Change.gov Starts to Go Interactive, Intensively
BY Micah L. Sifry | Tuesday, November 25 2008
"Today we're trying out a new feature on our website that will allow us get instant feedback from you about our top priorities. We also hope it will allow you to form communities around these issues -- with the best ideas and most interesting discussions floating to the top."
Ordinarily, you wouldn't get too excited about reading those words on a website. But when they are on the official blog of the President-elect, things are a little different. In fact, this is a big deal. When you consider that for the last eight years, the occupant of the White House has essentially told the public "you get input once every four years, after that I'm the decider," this is huge.
A few hours ago, the Change.gov blog led with a post called "Join the Discussion" and pointed readers to a video from two members of the health care transition team. The first topic for discussion, "What worries you most about the healthcare system in our country?" isn't really one that leads to choosing priorities, but there's nothing inherently wrong with using a general question like that one as a conversation-starter.
Already, there are more than 500 comments on the site (make that more than 600), organized into threads, and you can also rate them (as well as the commenters) and sort them by date, rating and freshness. This comment from one Jeremiah Jahn was off-topic, but telling: "I just wanted to say thank you for giving us a place to make our thoughts and comment heard. It's about time the government provide a centralized place for citizens to express their opinions where they feel they will be heard." [Emphasis added.]
Imagine what happens if those numbers--on not just any "centralized site" but the one that symbolically and perhaps literally has the attention of the President-elect--start climbing into the five- and six-digits. Before our eyes, we are witnessing the beginning of a rebooting of the American political system.
The system being used is called IntenseDebate, a tool built by these four guys: Jon Fox, Isaac Keyet, Michael Koenig and Austin Hallock. Yes, Austin is just 16 years old. The others look like they recently started shaving. I'm including their pictures because they deserve some credit for this breakthrough.
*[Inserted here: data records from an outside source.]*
(** X10.  A file made by [fromTFile] from a local file the shared maps do
    not know yet, whose modification time is not negative, pushes on its
    first [sync()]: the sync returns, the shared map then names the hash
    of the local bytes for the new guid, the shared sync time is the
    file's own, and the vault is as it was. *)
Theorem first_sync_of_local_file (getVirtualPath : string -> string)
    (tf : TFile) (w : World) (content : list byte) (st : FileStats) :
  let p := getVirtualPath (tf_path tf) in
  let g := List.hd EmptyString (uuids w) in
  vault w !! getPath p = Some (VFile content st) ->
  hashes w !! g = None ->
  synctimes w !! g = None ->
  0 <= mtime st ->
  let made := fromTFile getPath getVirtualPath tf w in
  let r := sync digest getPath refuses made in
  guid (fst made) = g /\
  fst r = Returned tt /\
  hashes (snd (snd r)) !! g = Some (generateHash digest content) /\
  synctimes (snd (snd r)) !! g = Some (synctime (fst (snd r))) /\
  vault (snd (snd r)) = vault w.
Proof.
  intros p g Hv Hh Hs Hm made r.
  set (f := fst made). set (w1 := snd made).
  assert (Hmade : made = (f, w1)) by reflexivity.
  assert (Hg : guid f = g) by reflexivity.
  assert (Hp : path f = p) by reflexivity.
  assert (Hv1 : vault w1 !! getPath (path f) = Some (VFile content st))
    by (rewrite Hp; exact Hv).
  assert (Ht : _tfile f = Some {| tf_path := getPath p; tf_stat := st |}).
  { subst f made. unfold fromTFile, constructor. cbn [fst _tfile vault set_uuids].
    fold p. now rewrite Hv. }
  assert (Hsy : synctime f = mtime st).
  { subst f made. unfold fromTFile, constructor.
    cbn [fst synctime vault set_uuids]. fold p. rewrite Hv.
    cbn [as_TFile fmap option_fmap option_map tf_stat or_else].
    unfold truthy, truthy_Z. now destruct (Z.eqb_spec (mtime st) 0). }
  subst r. rewrite Hmade.
  rewrite (sync_with_file f w1 _ content st eq_refl Ht Hv1). cbv zeta.
  replace (hashes w1) with (hashes w) by reflexivity.
  replace (synctimes w1) with (synctimes w) by reflexivity.
  rewrite Hg, Hh, Hs, Hsy. cbn [or_else].
  replace (mtime st <? 0) with false by (symmetry; apply Z.ltb_ge; lia).
  rewrite andb_false_r.
  set (f2 := set_filehash (Some (generateHash digest content)) f).
  set (w2 := log [VaultReadBinary (getPath (path f))] w1).
  assert (Hv2 : vault w2 !! getPath (path f2) = Some (VFile content st))
    by exact Hv1.
  unfold bind. rewrite (push_eval digest getPath refuses f2 w2 content st Hv2).
  cbn [fst snd ret].
  destruct (pushed_file digest getPath refuses f2 w2 content st)
    as (_ & _ & _ & Hst).
  destruct (pushed_world digest getPath refuses f2 w2 content st)
    as (Hva & _ & Hhs & Hss & _).
  assert (Hd : differs_from_shared f2 w2 (generateHash digest content) = true).
  { unfold differs_from_shared.
    replace (hashes w2 !! guid f2) with (hashes w !! g) by reflexivity.
    now rewrite Hh. }
  rewrite Hd in Hhs, Hss.
  split; [reflexivity|]. split; [reflexivity|].
  rewrite Hhs, Hss, Hva, Hst.
  replace (guid f2) with g by reflexivity.
  rewrite !lookup_insert_eq. repeat split.
Qed.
By using IntenseDebate (and the OpenID framework), the Obama transition is actually enabling a lot of interesting community development to start happening beneath the surface of a threaded discussion. Users get their own "commenter profile" on IntenseDebate, along with reputation points, and they can carry those profiles onto other sites that use the same system. Users can also choose to follow other IntenseDebate users, so if someone is really diligent they could start to gather a group or a crowd around them.
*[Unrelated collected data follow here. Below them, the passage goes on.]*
(** ** Looking up and storing a record *)

(** X12: [set_user] and [get_user] behave as a map keyed by the user id,
    also on a document without the ["users"] key: a record that was stored
    is the one found, a later store under the same id replaces it, and the
    records of all other ids stay as they were, because distinct ids have
    distinct keys. *)
Theorem get_set_user (d : data) (u v : Z) (rec rec' : user_rec) :
  get_user (set_user d u rec) u = Some rec /\
  set_user (set_user d u rec) u rec' = set_user d u rec' /\
  get_user {| users := None |} v = None /\
  (u <> v -> get_user (set_user d u rec) v = get_user d v) /\
  (u <> v -> set_user (set_user d u rec) v rec' = set_user (set_user d v rec') u rec).
Proof.
  split; [apply get_user_set_user|]. split; [|split; [|split]].
  - unfold set_user. simpl. now rewrite insert_insert_eq.
  - reflexivity.
  - apply get_user_set_user_ne.
  - intros Huv. unfold set_user. simpl. f_equal. f_equal.
    apply insert_insert_ne. intros E. apply user_key_inj in E. congruence.
Qed.

Lemma get_set_user_witness :
  get_user (set_user {| users := None |} 1001 (Sample.rec_of Sample.addr_b 1 0)) 1002
  = None.
Proof.
  pose proof (get_set_user {| users := None |} 1001 1002
                (Sample.rec_of Sample.addr_b 1 0) empty_rec) as (_ & _ & _ & Hne & _).
  assert (H : 1001 <> 1002) by discriminate.
  exact (Hne H).
Defined.

(** ** What every interleaving keeps *)

Section RunInvariants.
Import Interleave.

Variable cfg : config.
Variable bot : bot_state.

(** An invariant of single steps is an invariant of runs. *)
Lemma run_invariant (P : world -> Prop) :
  (forall w e, P w -> P (step cfg bot w e)) ->
  forall es w, P w -> P (run cfg bot w es).
Proof.
  intros Hstep es. unfold run.
  induction es as [|e es IH]; intros w Hw; simpl; [exact Hw|].
  apply IH, Hstep, Hw.
Qed.
Lemma after_refine_at_rest h instruction s :
  at_rest s -> at_rest (after (Refine h instruction) s).
Proof.
  intros Hs. unfold after, run, handleRefine.
  destruct (generatedImage s) as [image|]; [|exact Hs].
  destruct (currentConfig s) as [config|]; [|exact Hs].
  destruct (truthy image); [|exact Hs].
  destruct (outcome (refineCoverImage h image instruction config));
    exact I.
Qed.

Lemma settled_at_rest s : settled_by_handlers s -> at_rest s.
Proof.
  induction 1 as [|ev s Hev Hs IH]; [reflexivity|].
  destruct ev as [h data config | h instruction | |].
  - apply after_generate_at_rest.
  - now apply after_refine_at_rest.
  - reflexivity.
  - discriminate Hev.
Qed.

Lemma settled_by_handlers_settled s : settled_by_handlers s -> settled s.
Proof. induction 1; [apply settled_initial | now apply settled_after]. Qed.

(** Between two transitions no call is in flight: the session is in
    [idle], [completed] or [error]. *)
Lemma settled_not_busy s : settled s -> isGenerating s = false.
Proof.
  unfold isGenerating.
  induction 1 as [|ev s Hs IH]; [reflexivity|].
  unfold after. destruct ev as [h data config | h instruction | |]; cbn [run].
  - unfold handleGenerate.
    destruct (outcome (generateVisualDescription h data (style config)))
      as [e|visualPrompt]; [reflexivity|].
    now destruct (outcome (generateCoverImage h visualPrompt config)).
  - unfold handleRefine.
    destruct (generatedImage s) as [image|]; [|exact IH].
    destruct (currentConfig s) as [config|]; [|exact IH].
    destruct (truthy image); [|exact IH].
    now destruct (outcome (refineCoverImage h image instruction config)).
  - reflexivity.
  - destruct (error_banner s); [reflexivity | exact IH].
Qed.

(** While [handleGenerate] runs, and where it ends in [error], there
    is no image. *)
Lemma during_generate h data config s s' :
  In s' (handleGenerate h data config s) ->
  (status s' = analyzing \/ status s' = generating \/ status s' = error)
    /\ generatedImage s' = None
  \/ status s' = completed.
Proof.
  unfold handleGenerate.
  destruct (outcome (generateVisualDescription h data (style config)))
    as [e|visualPrompt].
  - intros [<- | [<- | []]]; left; simpl; tauto.
  - destruct (outcome (generateCoverImage h visualPrompt config)).
    + intros [<- | [<- | [<- | []]]]; left; simpl; tauto.
    + intros [<- | [<- | [<- | []]]]; simpl; tauto.
Qed.

Lemma during_refine h instruction s s' :
  In s' (handleRefine h instruction s) ->
  status s' = refining \/ status s' = completed \/ status s' = error.
Proof.
  unfold handleRefine.
  destruct (generatedImage s) as [image|]; [|intros []].
  destruct (currentConfig s) as [config|]; [|intros []].
  destruct (truthy image); [|intros []].
  destruct (outcome (refineCoverImage h image instruction config));
    intros [<- | [<- | []]]; simpl; tauto.
Qed.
Back on Change.gov, there is a new "comments policy" that looks eminently reasonable:
To maintain a respectful dialogue, we've posted the guidelines of our comment policy below.
* Stay focused. All viewpoints are welcome, but comments should remain on the topic set by the original blog post, discussion question or other type of initial entry.
* Be respectful. Ad hominem or personal attacks, profanity, and aggressive behavior are prohibited. Instigating arguments in a disrespectful way is also prohibited.
* Tell the truth. Spreading misleading or false information is prohibited.
* No spam. Repeated posting of identical or very similar content in a counter-productive manner is prohibited – this includes posts aggressively promoting services or products.
We retain the discretion to determine which comments violate our comment policy. We also reserve the right to remove violations. We expect all contributors to be respectful.
What can I say, other than, this is a terrific start on fulfilling Obama's promise to make government more open and participatory. (It may well be a violation of the archaic Paperwork Reduction Act, which actually requires all government agencies that want to request any kind of information from more than ten members of the public to first get clearance from the Office of Management and Budget, but thank goodness no one cares--maybe we can finally get that law amended to allow this sort of thing across all government agencies.) Yes, other government websites already have blogs with comments, though if you look at the State Department's Dipnote blog or the TSA's blog, you'll see that they filter comments before posting them. Here, Change.gov appears to be letting comments go straight to the web, unfiltered. (Mine got posted instantaneously.) You can embed a link in your comment, but you can't embed a YouTube video (I tried.)
We shall be watching this, intensely.